Throne of Glass – Die Erwählte
Es wirkt fast, als hättet Ihr eine Seele«, spottete er.
»Natürlich habe ich eine Seele. Jeder Mensch hat eine Seele.«
Sie war immer noch rot. Brachte er sie so in Verlegenheit? Dorian verkniff sich das Grinsen. Das war zu komisch. »Wie haben Euch die Bücher gefallen?«
»Sehr gut«, sagte sie ruhig. »Sie waren sogar richtig schön.«
»Das freut mich.« Ihre Blicke trafen sich und sie zog sich hinter die Lehne des Stuhls zurück. Hätte er es nicht besser gewusst, hätte er sich selbst für den Assassinen gehalten! »Wie läuft das Training? Irgendwelche Gegner, die Euch Ärger machen?«
»Hervorragend«, sagte sie, aber ihre Mundwinkel sanken nach unten. »Und nein. Nach dem heutigen Tag glaube ich kaum, dass einer von uns noch irgendwelchen Ärger machen wird.« Erst nach einer Sekunde begriff Dorian, dass sie den Champion meinte, der beim Fluchtversuch getötet worden war. Celaena knabberte an der Unterlippe und schwieg eine Sekunde, bevor sie fragte: »Hat Chaol den Befehl gegeben, Sven umzubringen?«
»Nein«, antwortete der Prinz. »Mein Vater hat die Wachen angewiesen, jeden zu erschießen, der zu fliehen versucht. Chaol hätte niemals so einen Befehl erteilt«, fügte er hinzu, auch wenn er nicht recht wusste, warum. Aber immerhin verschwand die nervenzermürbende Starre aus ihren Augen.
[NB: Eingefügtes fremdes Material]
(** Assignments to one field. *)
Definition set_unpriced (q : Quantity) (e : InstrumentLots) : InstrumentLots :=
  mkInstrumentLots q (il_lots e) (il_realized e) (il_acquired_basis e) (il_released_basis e) (il_gap e)
    (il_income_kind_unknown e) (il_unallocated_income e) (il_unpriced_income e) (il_acquisitions e) (il_ownership e).
Definition set_lots (l : list Lot) (e : InstrumentLots) : InstrumentLots :=
  mkInstrumentLots (il_unpriced e) l (il_realized e) (il_acquired_basis e) (il_released_basis e) (il_gap e)
    (il_income_kind_unknown e) (il_unallocated_income e) (il_unpriced_income e) (il_acquisitions e) (il_ownership e).
Definition set_realized (o : option Money) (e : InstrumentLots) : InstrumentLots :=
  mkInstrumentLots (il_unpriced e) (il_lots e) o (il_acquired_basis e) (il_released_basis e) (il_gap e)
    (il_income_kind_unknown e) (il_unallocated_income e) (il_unpriced_income e) (il_acquisitions e) (il_ownership e).
Definition set_acquired_basis (o : option Money) (e : InstrumentLots) : InstrumentLots :=
  mkInstrumentLots (il_unpriced e) (il_lots e) (il_realized e) o (il_released_basis e) (il_gap e)
    (il_income_kind_unknown e) (il_unallocated_income e) (il_unpriced_income e) (il_acquisitions e) (il_ownership e).
Definition set_released_basis (o : option Money) (e : InstrumentLots) : InstrumentLots :=
  mkInstrumentLots (il_unpriced e) (il_lots e) (il_realized e) (il_acquired_basis e) o (il_gap e)
    (il_income_kind_unknown e) (il_unallocated_income e) (il_unpriced_income e) (il_acquisitions e) (il_ownership e).
Definition set_gap (o : option BasisGap) (e : InstrumentLots) : InstrumentLots :=
  mkInstrumentLots (il_unpriced e) (il_lots e) (il_realized e) (il_acquired_basis e) (il_released_basis e) o
    (il_income_kind_unknown e) (il_unallocated_income e) (il_unpriced_income e) (il_acquisitions e) (il_ownership e).
Definition set_income_kind_unknown (b : bool) (e : InstrumentLots) : InstrumentLots :=
  mkInstrumentLots (il_unpriced e) (il_lots e) (il_realized e) (il_acquired_basis e) (il_released_basis e) (il_gap e)
    b (il_unallocated_income e) (il_unpriced_income e) (il_acquisitions e) (il_ownership e).
Definition set_unallocated_income (o : option Money) (e : InstrumentLots) : InstrumentLots :=
  mkInstrumentLots (il_unpriced e) (il_lots e) (il_realized e) (il_acquired_basis e) (il_released_basis e) (il_gap e)
    (il_income_kind_unknown e) o (il_unpriced_income e) (il_acquisitions e) (il_ownership e).
Definition set_unpriced_income (o : option Money) (e : InstrumentLots) : InstrumentLots :=
  mkInstrumentLots (il_unpriced e) (il_lots e) (il_realized e) (il_acquired_basis e) (il_released_basis e) (il_gap e)
    (il_income_kind_unknown e) (il_unallocated_income e) o (il_acquisitions e) (il_ownership e).
Definition set_acquisitions (a : AcquisitionHistory) (e : InstrumentLots) : InstrumentLots :=
  mkInstrumentLots (il_unpriced e) (il_lots e) (il_realized e) (il_acquired_basis e) (il_released_basis e) (il_gap e)
    (il_income_kind_unknown e) (il_unallocated_income e) (il_unpriced_income e) a (il_ownership e).
Definition set_ownership (h : OwnershipHistory) (e : InstrumentLots) : InstrumentLots :=
  mkInstrumentLots (il_unpriced e) (il_lots e) (il_realized e) (il_acquired_basis e) (il_released_basis e) (il_gap e)
    (il_income_kind_unknown e) (il_unallocated_income e) (il_unpriced_income e) (il_acquisitions e) h.
(* ===== verification/Book.v ===== *)
(** The lot book: [LotBook] of [crates/iaam-core/src/projection/lots.rs].

    [lot_book_apply] is the whole handler: purchases, sales, restored
    positions, coupons, amortisations, redemptions, conversions and settled
    offers.  A failing event ends the projection and its partly updated book
    is dropped by the caller ([fold] of [projection/mod.rs] owns the state),
    so an [Err] carries no book.

    The theorems are proved for every disposal rule that satisfies
    [DisposalContract] and every amortisation rule: cost is conserved by
    every event, and each handler's effect on the totals is stated. *)

From Stdlib Require Import ZArith QArith Lia Lqa Qround Qabs.
From S2P Require Import Prelude External Reference Numeric Money Basics Event Rules Ownership Lots.

Section Book.
Context {E : Ext}.

Record TradeFacts := mkTradeFacts {
  tf_side : TradeSide;
  tf_instrument : InstrumentId;
  tf_quantity : Quantity;
  tf_gross : Money;
  tf_fee : option Money;
  tf_basis_fee : option Money;
  tf_accrued_interest : option Money;
}.
Record AmortisationFacts := mkAmortisationFacts {
  af_instrument : InstrumentId;
  af_quantity : Quantity;
  af_allocation : BasisAllocation;
  af_compensation : Money;
}.
Record ConversionFacts := mkConversionFacts {
  cf_predecessor : InstrumentId;
  cf_successor : InstrumentId;
  cf_ratio : Dec;
  cf_quantity_in : Quantity;
  cf_quantity_out : Quantity;
  cf_basis_transfer : BasisTransferRule;
  cf_effective_date : Date;
}.
Record RestoreFacts := mkRestoreFacts {
  rf_instrument : InstrumentId;
  rf_quantity : Quantity;
  rf_cost_basis : option Money;
  rf_acquired : option TradeDate;
}.
Record DisposalFacts := mkDisposalFacts {
  df_key : LotKey;
  df_quantity : Quantity;
  df_proceeds : Money;
}.

Record LotBook := mkBook {
  book_entries : gmap LotKey InstrumentLots;
  book_rule_version : Z;
  book_applied_rule : option string;
  book_amortisation_version : Z;
  book_settlement_policy : SettlementLagPolicy;
}.
Definition lot_book_new (rule_version : Z) : LotBook := mkBook ∅ rule_version None 1 lag_policy_v1.
Definition with_amortisation_version (self : LotBook) (version : Z) : LotBook :=
  mkBook (book_entries self) (book_rule_version self) (book_applied_rule self) version (book_settlement_policy self).
Definition with_settlement_lag_policy (self : LotBook) (policy : SettlementLagPolicy) : LotBook :=
  mkBook (book_entries self) (book_rule_version self) (book_applied_rule self) (book_amortisation_version self) policy.
Definition book_entry (self : LotBook) (key : LotKey) : option InstrumentLots := book_entries self !! key.

(** Assignments to the entries and to the rule last applied. *)
Definition set_entry (key : LotKey) (e : InstrumentLots) (self : LotBook) : LotBook :=
  mkBook (<[key := e]> (book_entries self)) (book_rule_version self) (book_applied_rule self)
    (book_amortisation_version self) (book_settlement_policy self).
Definition set_applied_rule (rule : string) (self : LotBook) : LotBook :=
  mkBook (book_entries self) (book_rule_version self) (Some rule)
    (book_amortisation_version self) (book_settlement_policy self).
(** [entries.entry(key).or_default()]. *)
Definition entry_or_default (self : LotBook) (key : LotKey) : InstrumentLots :=
  default il_default (book_entries self !! key).
Definition event_key (event : Event) (instrument : InstrumentId) : LotKey :=
  mkLotKey (ev_account event) instrument.

Definition apply_income (self : LotBook) (event : Event) (instrument : InstrumentId) (amount : Money)
    (kind : option IncomeKind) : Outcome LotError LotBook :=
  let key := event_key event instrument in
  let entry := entry_or_default self key in
  match kind with
  | Some Coupon => e ← add_received entry amount; Ok (set_entry key e self)
  | Some (Dividend | DepositInterest) => Ok (set_entry key entry self)
  | None => Ok (set_entry key (set_income_kind_unknown true entry) self)
  end.

Definition require_whole_position (self : LotBook) (event : Event) (key : LotKey) (declared : Quantity) :
    Outcome LotError () :=
  entry ← ok_or (SaleWithoutPosition (ev_id event) (lk_instrument key)) (book_entries self !! key);
  held ← map_err LotNumeric (il_quantity entry);
  if quantity_eqb held declared then Ok tt else Err (QuantityMismatch held declared).

Definition checked_neg_quantity_ (q : Quantity) : Outcome LotError Quantity :=
  d ← map_err LotNumeric (dec_checked_neg (quantity_dec q)); Ok (mkQuantity d).

(** ** Disposal: the quantity without cost leaves first *)
Definition take_unpriced (entry : InstrumentLots) (quantity : Quantity) :
    Outcome LotError (InstrumentLots * Dec) :=
  let from_unpriced := rmin (quantity_dec (il_unpriced entry)) (quantity_dec quantity) in
  entry' ← (if negb (dec_is_zero from_unpriced) then
              unpriced ← map_err LotNumeric (dec_checked_sub (quantity_dec (il_unpriced entry)) from_unpriced);
              Ok (set_gap (Some RestoredWithoutBasis) (set_realized None (set_unpriced (mkQuantity unpriced) entry)))
            else Ok entry);
  left_ ← map_err LotNumeric (dec_checked_sub (quantity_dec quantity) from_unpriced);
  Ok (entry', left_).

(** The lots that the rule left, the released cost and the realised result. *)
Definition record_disposal (entry : InstrumentLots) (proceeds : Money) (result : DisposalResult) :
    Outcome LotError InstrumentLots :=
  let entry := set_lots (dr_remaining result) entry in
  released ← map_err LotMoney (opt_add (il_released_basis entry) (dr_basis_released result));
  let entry := set_released_basis (Some released) entry in
  if il_gap entry then Ok entry
  else
    realized ← map_err LotMoney (money_try_sub proceeds (dr_basis_released result));
    total ← map_err LotMoney (opt_add (il_realized entry) realized);
    Ok (set_realized (Some total) entry).

Definition dispose (self : LotBook) (event : Event) (facts : DisposalFacts) (rules : RuleRegistry)
    (settlement : SettlementKnowledge) : Outcome LotError LotBook :=
  let key := df_key facts in
  let quantity := df_quantity facts in
  delta ← checked_neg_quantity_ quantity;
  rule ← ok_or (UnknownRule (book_rule_version self)) (disposal_rule rules (book_rule_version self));
  entry ← ok_or (SaleWithoutPosition (ev_id event) (lk_instrument key)) (book_entries self !! key);
  taken ← take_unpriced entry quantity;
  let '(entry, left_) := taken in
  if dec_is_zero left_ then Ok (set_entry key (observe_ownership delta settlement entry) self)
  else
    result ← map_err LotDisposal (disposal_apply rule (mkDisposalInput (il_lots entry) (mkQuantity left_)));
    entry ← record_disposal entry (df_proceeds facts) result;
    Ok (set_entry key (observe_ownership delta settlement entry) (set_applied_rule (dr_rule result) self)).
Als sie nichts erwiderte, fragte Dorian, so beiläufig er konnte: »Apropos, wie kommt Ihr mit Chaol zurecht?« Das war natürlich eine völlig harmlose Frage.
Sie zuckte mit den Schultern und er versuchte, nicht zu viel in diese Geste hineinzuinterpretieren. »Gut. Ich glaube, er hasst mich ein bisschen, aber bei seiner Position ist das nicht verwunderlich.«
»Warum glaubt Ihr, dass er Euch hasst?« Aus irgendeinem Grund brachte Dorian es nicht fertig, das zu bestreiten.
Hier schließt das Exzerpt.